Don’t throw out those citrus peels!

CANDIED CITRUS PEELS (orange, lemon, lime, or grapefruit)

citrus peels, cut into 1/4” strips
2 C sugar
water

Put the peels into a sauce pan. Bring to a boil and let boil 15 minutes. Pour water out. Add water and boil again. Repeat once or twice more. You are pouring out some of the bitterness of the pith so repeat this depending on how bitter the peel is. If the pith is extra thick you may want to scrape some away before doing the boiling.

Make a 2:1 ratio simple sugar syrup with 2 C sugar to 1 C water. Make enough syrup to cover the peels. Add to saucepan and simmer until sort of translucent - may take up to an hour depending on the peels’ thickness.

Place a rack on a cookie sheet to catch any drips. Place peels on rack and let dry. Depending on the humidity, it will take a couple days to dry.
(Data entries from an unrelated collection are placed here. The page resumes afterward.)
Lemma has_valid_tasks_completed os p r :
  os (calls p) count_query = RunCompleted r ->
  has_valid_tasks os p =
  (Ok match Py.int (Py.strip (stdout r)) with
      | Some n => 0 <? n
      | None => false
      end, started count_query p).
Proof.
  intros H. unfold has_valid_tasks. run. rewrite H.
  destruct (Py.int (Py.strip (stdout r))); reflexivity.
Qed.

(** The predicate never raises and starts exactly one child process. *)
Lemma has_valid_tasks_total os p :
  exists b, has_valid_tasks os p = (Ok b, started count_query p).
Proof.
  destruct (os (calls p) count_query) as [e|r] eqn:H.
  - eexists. apply (has_valid_tasks_raises os p e H).
  - eexists. apply (has_valid_tasks_completed os p r H).
Qed.

Lemma has_valid_tasks_fst os p b :
  fst (has_valid_tasks os p) = Ok b ->
  has_valid_tasks os p = (Ok b, started count_query p).
Proof.
  destruct (has_valid_tasks_total os p) as [b' E]. rewrite E. simpl.
  intros [= ->]. reflexivity.
Qed.

(** X5: when the external tool prints a count as a decimal numeral on a
    line of its own, the predicate tells whether that count is positive,
    whatever the exit status and the standard error of the tool. *)
Lemma has_valid_tasks_printed_count os p ds code err :
  ds <> [] ->
  Forall (fun d => (d < 10)%N) ds ->
  Z.of_nat (List.length ds) <= Py.int_max_str_digits ->
  os (calls p) count_query =
  RunCompleted
    {| returncode := code; stdout := decimal ds ++ [0x0A%N]; stderr := err |} ->
  has_valid_tasks os p = (Ok (0 <? Py.digits_value ds), started count_query p).
Proof.
  intros Hne Hds Hlen Hos.
  rewrite (has_valid_tasks_completed os p _ Hos). cbn [stdout].
  rewrite (strip_decimal_line ds Hne Hds), (int_decimal ds Hne Hds Hlen).
  reflexivity.
Qed.

(** C4: the predicate is true exactly when the query completes and its
    trimmed standard output parses as an integer greater than 0; a query
    that cannot be run, or output that is no number, gives false.  The
    predicate always returns. *)
Theorem has_valid_tasks_iff (os : system) (p : Process) :
  exists b,
    has_valid_tasks os p = (Ok b, started count_query p) /\
    (b = true <->
     exists r n,
       os (calls p) count_query = RunCompleted r /\
       Py.int (Py.strip (stdout r)) = Some n /\
       0 < n).
Proof.
  destruct (os (calls p) count_query) as [e|r] eqn:H.
  - exists false. split; [apply (has_valid_tasks_raises os p e H)|].
    split; [discriminate|]. intros (r & n & [=] & _).
  - rewrite (has_valid_tasks_completed os p r H).
    destruct (Py.int (Py.strip (stdout r))) as [n|] eqn:E.
    + exists (0 <? n). split; [reflexivity|]. split.
      * intros Hn. exists r, n. repeat split; try assumption.
        apply Z.ltb_lt. exact Hn.
      * intros (r' & n' & [= <-] & E' & Hn).
        rewrite E in E'. injection E' as <-. apply Z.ltb_lt. exact Hn.
    + exists false. split; [reflexivity|]. split; [discriminate|].
      intros (r' & n' & [= <-] & E' & _). congruence.
Qed.
(** * ProtobufToJsonMiddleware: a shallow embedding of
      [fastapi_better_mixed_server_asgi.py]

    The file follows the Python module top-down: ASGI messages and scopes,
    the closures [new_receive] and [new_send], the body of [__call__], the
    [/classroom] endpoint, and then the properties of the translation layer. *)

From Stdlib Require Import Ascii String ZArith Floats.
From stdpp Require Import gmap strings list pretty.
From Ceres Require Import Ceres.

(** ** Bytes

    A Python [bytes] value is a sequence of 8-bit characters, which is what a
    Rocq [string] is. *)

Abbreviation bytes := string.

Definition lower_byte (c : ascii) : ascii :=
  let n := nat_of_ascii c in
  if (65 <=? n)%nat && (n <=? 90)%nat then ascii_of_nat (n + 32) else c.

(** [bytes.lower()]: only the ASCII letters A-Z change. *)
Fixpoint lower (s : bytes) : bytes :=
  match s with
  | EmptyString => EmptyString
  | String c rest => String (lower_byte c) (lower rest)
  end.

(** [str(n).encode("utf-8")] for a length [n]. *)
Definition str_encode (n : nat) : bytes := pretty n.

Definition protobuf_media_type : bytes := "application/x-protobuf".
Definition json_media_type : bytes := "application/json".

(** ** Exceptions and results *)

Inductive exn :=
| HTTPException (status_code : Z) (detail : string)
| KeyError (key : string)
| AttributeError (name : string)
| ZeroDivisionError
| DecodeError          (* [FromString] rejected the bytes *)
| ValueError           (* [json.loads] or the message constructor rejected the body *)
| TypeError (what : string)
| ClientDisconnect.

Inductive result (A : Type) :=
| Ok (a : A)
| Raise (e : exn).
Arguments Ok {A} a.
Arguments Raise {A} e.

(** An exception is a client error when it is an [HTTPException] whose status
    lies in the 4xx range. *)
Definition is_client_error (e : exn) : bool :=
  match e with
  | HTTPException status_code _ => (400 <=? status_code)%Z && (status_code <? 500)%Z
  | _ => false
  end.

(** ** ASGI events and scopes

    An ASGI message is a dictionary; the middleware reads the keys [type],
    [body], [more_body] and [headers] and copies the rest.  A record with one
    optional field per key keeps the difference between subscripting (a
    [KeyError] when the key is absent) and [get] with a default. *)

Definition header : Type := bytes * bytes.

Record Message := mkMessage {
  msg_type : string;
  msg_body : option bytes;
  msg_more_body : option bool;
  msg_status : option Z;
  msg_headers : option (list header)
}.

Record Scope := mkScope {
  scope_type : string;
  scope_method : string;
  scope_path : string;
  scope_headers : list header
}.

Definition http_request (body : bytes) (more_body : bool) : Message :=
  mkMessage "http.request" (Some body) (Some more_body) None None.

Definition http_disconnect : Message :=
  mkMessage "http.disconnect" None None None None.

Definition http_response_start (status : Z) (headers : list header) : Message :=
  mkMessage "http.response.start" None None (Some status) (Some headers).

Definition http_response_body (body : bytes) (more_body : bool) : Message :=
  mkMessage "http.response.body" (Some body) (Some more_body) None None.

(** [{**message, "headers": headers}] *)
Definition with_headers (message : Message) (headers : list header) : Message :=
  mkMessage (msg_type message) (msg_body message) (msg_more_body message)
            (msg_status message) (Some headers).

(** [message[key]] *)
Definition getitem {A} (key : string) (field : option A) : result A :=
  match field with
  | Some a => Ok a
  | None => Raise (KeyError key)
  end.

(** ** Content negotiation (lines 79-82 of the module) *)

(** [dict(pairs)]: later pairs overwrite earlier ones. *)
Definition dict (pairs : list header) : gmap bytes bytes :=
  foldl (λ d kv, <[kv.1 := kv.2]> d) ∅ pairs.

(** Truth value of a list and of a bytes object. *)
Definition nonempty {A} (l : list A) : bool :=
  match l with [] => false | _ :: _ => true end.

Definition truthy (b : bytes) : bool :=
  match b with EmptyString => false | String _ _ => true end.

(** The condition under which [__call__] sets [is_protobuf = True]. *)
Definition is_protobuf_request (scope : Scope) : bool :=
  bool_decide (scope_type scope = "http") && nonempty (scope_headers scope) &&
  match dict (scope_headers scope) !! "content-type" with
  | Some content_type =>
      truthy content_type && bool_decide (content_type = protobuf_media_type)
  | None => false
  end.

(** The two outcomes of the specification's content negotiation gate. *)
Inductive classification := Binary | PassThrough.

Definition classify (scope : Scope) : classification :=
  if is_protobuf_request scope then Binary else PassThrough.

(** ** Header rewrite (lines 55-65 of the module) *)

Definition rewrite_headers (start_headers : list header) (proto_body : bytes)
    : list header :=
  filter (λ kv, lower kv.1 ∉ ["content-type"; "content-length"]) start_headers
  ++ [("content-length", str_encode (String.length proto_body));
      ("content-type", protobuf_media_type)].

(** [scope["headers"]] after line 116. *)
Definition json_scope_headers (headers : list header) : list header :=
  map (λ kv, if bool_decide (kv.1 ≠ "content-type")
             then (kv.1, kv.2) else (kv.1, json_media_type)) headers.

Definition with_scope_headers (scope : Scope) (headers : list header) : Scope :=
  mkScope (scope_type scope) (scope_method scope) (scope_path scope) headers.

(** ** The message codec

    [betterproto] and [json] are external to the module.  A message class
    offers [FromString] and [SerializeToString]; the JSON side is the
    composition the module writes out: [to_json m] stands for
    [json.dumps(m.to_dict(Casing.SNAKE)).encode("utf-8")] and
    [from_json cls body] for [cls( **json.loads(body.decode("utf-8")))].
    [None] means that the call raises. *)

Class Codec := {
  MsgClass : Type;
  Msg : Type;
  FromString : MsgClass -> bytes -> option Msg;
  SerializeToString : Msg -> bytes;
  to_json : Msg -> bytes;
  from_json : MsgClass -> bytes -> option Msg
}.

(** ** The world a request runs in

    [inbound] holds the events the server will still deliver through
    [receive], [outbound] the events handed to the server's [send], oldest
    first.  [start_message] is the attribute [self.start_message] of the
    middleware instance ([None] while it has never been assigned).
    [invocations] is a probe: it counts how often [self.app] was awaited. *)

Record World := mkWorld {
  inbound : list Message;
  outbound : list Message;
  start_message : option Message;
  invocations : nat
}.

Definition M (A : Type) : Type := World -> result A * World.

#[global] Instance M_ret : MRet M := λ A a w, (Ok a, w).

#[global] Instance M_bind : MBind M := λ A B f m w,
  match m w with
  | (Ok a, w') => f a w'
  | (Raise e, w') => (Raise e, w')
  end.

Definition raise {A} (e : exn) : M A := λ w, (Raise e, w).

Definition lift {A} (r : result A) : M A := λ w, (r, w).

(** The server's [receive]: the next pending event, and [http.disconnect]
    once the client has nothing more to deliver. *)
Definition receive : M Message := λ w,
  match inbound w with
  | [] => (Ok http_disconnect, w)
  | message :: rest =>
      (Ok message, mkWorld rest (outbound w) (start_message w) (invocations w))
  end.

(** The server's [send]. *)
Definition send (message : Message) : M unit := λ w,
  (Ok (), mkWorld (inbound w) (outbound w ++ [message]) (start_message w)
                  (invocations w)).

(** [self.start_message = message] and the read of [self.start_message]. *)
Definition set_start_message (message : Message) : M unit := λ w,
  (Ok (), mkWorld (inbound w) (outbound w) (Some message) (invocations w)).

Definition get_start_message : M Message := λ w,
  match start_message w with
  | Some message => (Ok message, w)
  | None => (Raise (AttributeError "start_message"), w)
  end.

(** ** Downstream applications

    An ASGI application is a coroutine that awaits [receive()] and
    [send(message)], returns or raises. *)

Inductive Coro :=
| Return
| AwaitReceive (k : Message -> Coro)
| AwaitSend (message : Message) (k : Coro)
| RaiseExn (e : exn).

Definition ASGIApp : Type := Scope -> Coro.

(** Running a coroutine with the two callables it was given. *)
Fixpoint drive (receive : M Message) (send : Message -> M unit) (c : Coro)
    : M unit :=
  match c with
  | Return => mret ()
  | AwaitReceive k => message ← receive; drive receive send (k message)
  | AwaitSend message k => send message;; drive receive send k
  | RaiseExn e => raise e
  end.

(** [await app(scope, receive, send)] *)
Definition await_app (app : ASGIApp) (scope : Scope)
    (receive : M Message) (send : Message -> M unit) : M unit := λ w,
  drive receive send (app scope)
        (mkWorld (inbound w) (outbound w) (start_message w) (S (invocations w))).

(** ** The middleware *)

Section Middleware.
Context `{Codec}.

(** *** Route signatures

    A type hint either is a message class (it has [FromString]) or is not. *)
Inductive hint :=
| ProtoClass (cls : MsgClass)
| PlainType.

(** [get_type_hints(route.endpoint)]: the parameters in order, and the
    entry for [return] when the endpoint declares one. *)
Record Endpoint := mkEndpoint {
  param_hints : list (string * hint);
  return_hint : option hint
}.

Inductive Route :=
| APIRoute (path : string) (endpoint : Endpoint)
| BaseRoute (path : string).

(** The [for ... else] over [app.routes]. *)
Fixpoint find_endpoint (routes : list Route) (path : string) : result Endpoint :=
  match routes with
  | [] => Raise (HTTPException 404 "Endpoint not found")
  | APIRoute route_path endpoint :: rest =>
      if bool_decide (route_path = path) then Ok endpoint
      else find_endpoint rest path
  | BaseRoute _ :: rest => find_endpoint rest path
  end.

(** [next((hint for hint in type_hints.values() if hasattr(hint, "FromString")), None)] *)
Fixpoint first_proto_class (hints : list (string * hint)) : option MsgClass :=
  match hints with
  | [] => None
  | (_, ProtoClass cls) :: _ => Some cls
  | (_, PlainType) :: rest => first_proto_class rest
  end.

Definition signature_error : exn :=
  HTTPException 400 "Protobuf message type not found in endpoint signature".

(** *** [new_receive] (lines 33-40) *)

Definition new_receive (is_protobuf : bool) (json_body : bytes) : M Message :=
  if negb is_protobuf then receive
  else mret (mkMessage "http.request" (Some json_body) (Some false) None None).

(** *** [new_send] (lines 42-77) *)

(** Lines 50-52: JSON text to message to wire bytes. *)
Definition transcode_response (return_object : option hint) (json_body : bytes)
    : result bytes :=
  match return_object with
  | Some (ProtoClass cls) =>
      match from_json cls json_body with
      | Some proto_response => Ok (SerializeToString proto_response)
      | None => Raise ValueError
      end
  | Some PlainType => Raise (AttributeError "SerializeToString")
  | None => Raise (TypeError "NoneType is not callable")
  end.

Definition new_send (is_protobuf : bool) (return_object : option hint)
    (message : Message) : M unit :=
  if is_protobuf then
    if bool_decide (msg_type message = "http.response.start") then
      set_start_message message
    else if bool_decide (msg_type message = "http.response.body") then
      json_body ← lift (getitem "body" (msg_body message));
      proto_body ← lift (transcode_response return_object json_body);
      start ← get_start_message;
      start_headers ← lift (getitem "headers" (msg_headers start));
      let headers := rewrite_headers start_headers proto_body in
      send (with_headers start headers);;
      send (mkMessage "http.response.body" (Some proto_body) (Some false) None None)
    else send message
  else send message.

(** *** [__call__] (lines 26-121) *)

(** The loop of lines 85-90, run on the events still pending. *)
Fixpoint read_body (body : bytes) (pending : list Message) : bytes * list Message :=
  match pending with
  | [] => (body +:+ default EmptyString (msg_body http_disconnect), [])
  | message :: rest =>
      let body := body +:+ default EmptyString (msg_body message) in
      if default false (msg_more_body message) then read_body body rest
      else (body, rest)
  end.

Definition drain_from (body : bytes) : M bytes := λ w,
  let '(body, rest) := read_body body (inbound w) in
  (Ok body, mkWorld rest (outbound w) (start_message w) (invocations w)).

Definition drain : M bytes := drain_from EmptyString.

Definition __call__ (routes : list Route) (app : ASGIApp) (scope : Scope) : M unit :=
  if is_protobuf_request scope then
    body ← drain;
    route_func ← lift (find_endpoint routes (scope_path scope));
    return_object ← match return_hint route_func with
                    | Some h => mret h
                    | None => raise signature_error
                    end;
    input_protobuf_class ← match first_proto_class (param_hints route_func) with
                           | Some cls => mret cls
                           | None => raise signature_error
                           end;
    proto_object ← match FromString input_protobuf_class body with
                   | Some m => mret m
                   | None => raise DecodeError
                   end;
    let json_body := to_json proto_object in
    let scope := with_scope_headers scope (json_scope_headers (scope_headers scope)) in
    await_app app scope (new_receive true json_body)
              (new_send true (Some return_object))
  else
    await_app app scope (new_receive false EmptyString) (new_send false None).

End Middleware.

(** ** The [/classroom] endpoint (lines 124-134)

    Python floats stay abstract: the handler needs the builtin [sum] over the
    grades and the division of a float by a non-zero [int]. *)

Class PyFloat := {
  pyfloat : Type;
  builtin_sum : list pyfloat -> pyfloat;
  true_div : pyfloat -> nat -> pyfloat
}.

Section School.
Context `{PyFloat}.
Eat candied peels as is. Or chop to top ice cream or decorate a frosted cake. Or chop and bake in a sugar cookie dough or a dried fruit bread. Dip strips in chocolate for a treat. Use in other recipes.

Don’t throw out the simple sugar. Use in hot or ice tea. Or in cookie and cake recipes to add flavor. Pour it into an ice cube tray and when frozen solid put the cubes into a baggie and store in the freezer until you need them.


26 posted on 03/05/2011 9:29:47 AM PST by bgill (Kenyan Parliament - how could a man born in Kenya who is not even a native American become the POTUS)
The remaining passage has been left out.